----- Data to use
Lemma clones_ret {A} (a : A) (P : gmap id id → A → list id → Prop) : (∀ m, P m a []) → clones [] (mret a) P.
Proof.
  intros HP m h Hc _ _. exists a, m, h, []. split; [done|]. split; [done|]. split; [cbn; set_solver|]. split; [done|].
  split; [|apply HP]. split; [lia|]. split; constructor.
Qed.

Lemma clones_bind {A B} ps1 ps2 (x : C A) (k : A → C B) P (Q : gmap id id → B → list id → Prop) :
  clones ps1 x P → (∀ m m' a ns, m ⊆ m' → P m a ns → P m' a ns) →
  (∀ a ns, clones ps2 (k a) (λ m b ns', P m a ns → Q m b (ns ++ ns'))) → clones (ps1 ++ ps2) (x ≫= k) Q.
Proof.
  intros Hx Hmono Hk m h Hc [Hb1 Hb2]%backwards_app Hin. rewrite list_to_set_app_L in Hin.
  destruct (Hx m h Hc Hb1) as (a & m1 & h1 & ns1 & H1 & Hc1 & Hd1 & Hm1 & Hn1 & HP); [set_solver|].
  rewrite <- Hd1 in Hb2. destruct (Hk a ns1 m1 h1 Hc1 Hb2) as (b & m2 & h2 & ns2 & H2 & Hc2 & Hd2 & Hm2 & Hn2 & HQ); [set_solver|].
  exists b, m2, h2, (ns1 ++ ns2). split; [by rewrite (C_bind_ret _ _ _ _ _ _ _ H1)|]. split; [done|].
  split; [rewrite Hd2, Hd1, list_to_set_app_L; set_solver|]. split; [by etrans|]. split; [by eapply newNodes_app|].
  apply HQ. by eapply Hmono.
Qed.

Lemma clones_impl {A} ps (x : C A) (P Q : gmap id id → A → list id → Prop) :
  clones ps x P → (∀ m a ns, P m a ns → Q m a ns) → clones ps x Q.
Proof.
  intros Hx HPQ m h Hc Hb Hin. destruct (Hx m h Hc Hb Hin) as (a & m1 & h1 & ns1 & H1 & Hc1 & Hd1 & Hm1 & Hn1 & HP).
  exists a, m1, h1, ns1. split_and?; try done. by apply HPQ.
Qed.

Lemma clones_common a : clones [] (cloneCommon a) (λ _ b ns, copyCommon a b ∧ ns = [a_id b]).
Proof.
  intros m h Hc _ _. exists (mkAC (h_next h) (a_ref a) (a_dir a)), m, (mkHeap (S (h_next h)) (h_results h)), [h_next h].
  split; [done|]. destruct Hc as [Hok Hn Hold Hinj Hdom Hnew]. split; [|split; [cbn; set_solver|split; [done|split]]].
  - split; cbn [h_next h_results]; [|lia|done|done|done|].
    + intros p Hp%Hok. cbn. lia.
    + intros p p' Hp. destruct (Hnew p p' Hp) as (? & ? & ?). split; [done|]. split; [lia|done].
  - split; [cbn; lia|]. split; [apply Forall_singleton; cbn; lia|apply NoDup_singleton].
  - done.
Qed.

Lemma clones_result p : clones [p] (cloneResult p) (λ m p1 ns, m !! p = Some p1 ∧ ns = [p1]).
Proof using Hl Hok0.
  intros m h Hc (Hp & (r & Hr & Hq) & _) Hin. destruct (cloneResult_step h0 L m h p r) as (h' & H1 & Hn & Hc'); try done.
  - set_solver.
  - by apply not_elem_of_dom.
  - intros q Hres. by apply elem_of_dom, Hq.
  - eexists _, _, h', [h_next h]. split; [exact H1|]. split; [done|]. split; [rewrite dom_insert_L; cbn; set_solver|].
    split; [apply insert_subseteq; by apply not_elem_of_dom|]. split; [|by rewrite lookup_insert_eq].
    split; [lia|]. split; [apply Forall_singleton; lia|apply NoDup_singleton].
Qed.

Definition argCopied (arg : Arg) (m : gmap id id) (arg1 : Arg) (ns : list id) : Prop :=
  copyArg m arg arg1 ∧ ns = nodesOf arg1.

Lemma argCopied_mono arg m m' arg1 ns : m ⊆ m' → argCopied arg m arg1 ns → argCopied arg m' arg1 ns.
Proof. intros Hm [Hc Hn]. split; [by eapply copyArg_mono|done]. Qed.

Lemma clones_list {A B} (f : A → C B) order (P : A → gmap id id → B → list id → Prop) l :
  Forall (λ x, clones (order x) (f x) (P x)) l →
  (∀ x m m' a ns, m ⊆ m' → P x m a ns → P x m' a ns) →
  clones (concat (order <$> l)) (mapC f l) (λ m ys ns, ∃ nss, Forall3 (λ x y ns, P x m y ns) l ys nss ∧ ns = concat nss).
Proof using Hl Hok0.
  intros Hf Hmono. induction Hf as [|x l Hx _ IH].
  { apply clones_ret. intros m. exists []. split; [constructor|done]. }
  cbn [mapC fmap list_fmap concat]. fold (mapC f). eapply clones_bind; [exact Hx|apply Hmono|]. intros y ns1.
  rewrite <- (app_nil_r (concat (order <$> l))).
  eapply clones_bind; [exact IH| |].
  - intros m m' ys ns Hm (nss & Hall & ->). exists nss. split; [|done]. eapply Forall3_impl; [exact Hall|].
    intros ???. by apply Hmono.
  - intros ys ns2. apply clones_ret. intros m (nss & Hall & ->) Hy. exists (ns1 :: nss). split; [by constructor|].
    cbn [concat]. by rewrite app_nil_r.
Qed.

Lemma clones_arg arg : clones (resultsOf arg) (clone arg) (argCopied arg).
Proof using Hl Hok0.
  induction arg as [a v|a ad vm|a ad vm arg IH|a d s|a inner IH|a opt index IH|p] using Arg_tree_ind;
    cbn [resultsOf clone].
  - eapply (clones_bind [] []); [apply clones_common|done|]. intros b ns. apply clones_ret. by intros m [Hc ->].
  - eapply (clones_bind [] []); [apply clones_common|done|]. intros b ns. apply clones_ret. by intros m [Hc ->].
  - rewrite <- (app_nil_l (resultsOf arg)), <- (app_nil_r (resultsOf arg)).
    eapply clones_bind; [apply clones_common|done|]. intros b ns. eapply clones_bind; [exact IH|apply argCopied_mono|].
    intros arg1 ns1. apply clones_ret. intros m [Hc1 ->] [Hc ->]. split; [done|]. by rewrite app_nil_r.
  - eapply (clones_bind [] []); [apply clones_common|done|]. intros b ns. apply clones_ret. by intros m [Hc ->].
  - rewrite <- (app_nil_l (concat _)), <- (app_nil_r (concat _)).
    eapply clones_bind; [apply clones_common|done|]. intros b ns.
    eapply clones_bind; [apply clones_list; [exact IH|apply argCopied_mono]| |].
    + intros m m' ys ns1 Hm (nss & Hall & ->). exists nss. split; [|done]. eapply Forall3_impl; [exact Hall|].
      intros ???. by apply argCopied_mono.
    + intros inner1 ns1. apply clones_ret. intros m (nss & Hall & ->) [Hc ->]. split.
      * apply copyArg_group. split; [done|]. clear -Hall. induction Hall as [|x y z xs ys zs [Hxy _] _ IHa]; by constructor.
      * rewrite app_nil_r. cbn [nodesOf argId app]. f_equal. f_equal. clear -Hall.
        induction Hall as [|x y z xs ys zs [_ ->] _ IHa]; [done|]. cbn [fmap list_fmap]. by rewrite <- IHa.
  - rewrite <- (app_nil_l (resultsOf opt)), <- (app_nil_r (resultsOf opt)).
    eapply clones_bind; [apply clones_common|done|]. intros b ns. eapply clones_bind; [exact IH|apply argCopied_mono|].
    intros arg1 ns1. apply clones_ret. intros m [Hc1 ->] [Hc ->]. split; [done|]. by rewrite app_nil_r.
  - rewrite <- (app_nil_r [p]). eapply clones_bind; [apply clones_result| |].
    + intros m m' p1 ns Hm [Hp ->]. split; [by eapply lookup_weaken|done].
    + intros p1 ns. apply clones_ret. by intros m [Hp ->].
Qed.

Definition callCopied (c : Call) (m : gmap id id) (c1 : Call) (ns : list id) : Prop :=
  copyCall m c c1 ∧ ns = callNodes c1.

Lemma copied_list l m l1 nss : Forall3 (λ x y ns, argCopied x m y ns) l l1 nss →
  Forall2 (copyArg m) l l1 ∧ concat nss = concat (nodesOf <$> l1).
Proof using Type.
  induction 1 as [|x y z xs ys zs [Hxy ->] _ [IH1 IH2]]; [by split; constructor|]. split; [by constructor|].
  cbn [fmap list_fmap concat]. by rewrite IH2.
Qed.

Lemma callCopied_mono c m m' c1 ns : m ⊆ m' → callCopied c m c1 ns → callCopied c m' c1 ns.
Proof using Type.
  intros Hm [(Hmeta & Hprops & Hargs & Hret) ->]. split; [|done]. split; [done|]. split; [done|]. split.
  - eapply Forall2_impl; [exact Hargs|]. intros x y. by apply copyArg_mono.
  - destruct (c_Ret c), (c_Ret c1); try done. by eapply lookup_weaken.
Qed.

Lemma clones_call c : clones (cloneOrder c) (cloneCall c) (callCopied c).
Proof using Hl Hok0.
  unfold cloneOrder, cloneCall.
  eapply (clones_bind _ _ _ _ (λ m ret ns, match c_Ret c, ret with
    | Some p, Some p1 => m !! p = Some p1 ∧ ns = [p1] | None, None => ns = [] | _, _ => False end)).
  - destruct (c_Ret c) as [p|]; [|by apply clones_ret]. rewrite <- (app_nil_r [p]).
    eapply clones_bind; [apply clones_result| |].
    + intros m m' p1 ns Hm [Hp ->]. split; [by eapply lookup_weaken|done].
    + intros p1 ns. apply clones_ret. by intros m [Hp ->].
  - intros m m' [p1|] ns Hm; destruct (c_Ret c); try done. intros [Hp ->]. split; [by eapply lookup_weaken|done].
  - intros ret ns. rewrite <- (app_nil_r (concat _)).
    eapply clones_bind; [apply clones_list; [apply Forall_true, clones_arg|apply argCopied_mono]| |].
    + intros m m' ys ns1 Hm (nss & Hall & ->). exists nss. split; [|done]. eapply Forall3_impl; [exact Hall|].
      intros ???. by apply argCopied_mono.
    + intros args ns1. apply clones_ret. intros m (nss & Hall & ->) Hret. destruct (copied_list _ _ _ _ Hall) as [Hargs Hns].
      rewrite app_nil_r, Hns. unfold callCopied, copyCallBy, callNodes. cbn [c_Meta c_Args c_Ret c_Props].
      destruct (c_Ret c), ret; try done; [destruct Hret as [Hp ->]|subst ns]; by split_and!.
Qed.

End Clone.

Lemma copying_start h L : heapOK h → copying h L ∅ h.
Proof. intros Hok. split; [done|done|done|by intros ???|intros x Hx; left; by apply Hok|by intros ??]. Qed.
----------
What you should do
Count every line of the data above where "Some" appears, and give the total only.

Solution for this task
2